5 of 568 comments (clear)

  1. Article reads like a big Apple bash by The+Dawn+Of+Time · · Score: 3, Interesting

    The article reads like a big Apple bash, even though Thunderbolt is Intel's tech. The points about cost are probably valid but the whole thing comes off as a big unsourced bitchfest.

  2. Re:Bullshit. by aristotle-dude · · Score: 5, Interesting

    No it won't. USB will be the next USB. The connector is too common now to ever be replaced as the default digital interface for most things. It's on the front of my car radio, for damn sake.

    A good parallel is the 3.5mm headphone jack. Frankly, it's stupidly large and poorly designed for what it needs to do (USB isn't). But it will never be replaced by another (wired) connector in it's application space. There's just too many of them, and it's hard to make a compelling case for replacement for 98% of users.

    That is a bad analogy.

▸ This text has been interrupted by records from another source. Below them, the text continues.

(** C7, as claimed, fails: the first callback for a Google profile succeeds
    and appends two records, "register" and "login". *)
Lemma one_record_per_verification_counterexample :
  body (fst (serve demoScrypt demoLower env0 anonymous (CallGoogleCallback (OAuthProfile profile0))
                   (emptyStorage DatabaseStorage))) = Redirect "/" /\
  map a_action
      (emitted (emptyStorage DatabaseStorage)
         (snd (serve demoScrypt demoLower env0 anonymous
                 (CallGoogleCallback (OAuthProfile profile0))
                     (emptyStorage DatabaseStorage))))
  = ["register"; "login"].
Proof. split; reflexivity. Qed.

Lemma changePassword_only_own_password_witness :
  serve demoScrypt demoLower env0 adminRequest (CallChangePassword (Some 2) "admin123" "hacked")
        (serveAll demoScrypt demoLower trace_admin (emptyStorage DatabaseStorage))
  = (json 403 (JsonMessage "Acesso negado. Você só pode alterar sua própria senha."),
     serveAll demoScrypt demoLower trace_admin (emptyStorage DatabaseStorage)) /\
  status (fst (serve demoScrypt demoLower env0 adminRequest
                     (CallUpdateProfile (Some 2) (Some (Some "Robert")) None None)
                     (serveAll demoScrypt demoLower trace_admin (emptyStorage DatabaseStorage))))
  <> 403.
Proof.
  edestruct (changePassword_only_own_password demoScrypt demoLower env0
               (serveAll demoScrypt demoLower trace_admin (emptyStorage DatabaseStorage))
               adminRequest) as [Hdenied Hprofile].
  - vm_compute. reflexivity.
  - instantiate (1 := Some 2). vm_compute. discriminate.
  - split; [apply Hdenied|]. apply Hprofile. reflexivity.
Defined.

The 3.5mm jack is easy to use because there is no wrong way to plug it in. Now the USB connector on the other hand is crap because a lot of people probably have to make two or three tries before then can plug something in. It is a really poor design which is only marginally better than those stupid PS/2 keyboard/mouse ports.

    Now the Thunderbolt connector, on the other hand, has just one right way that you can try to even plug it in. It is easy to see which side is up.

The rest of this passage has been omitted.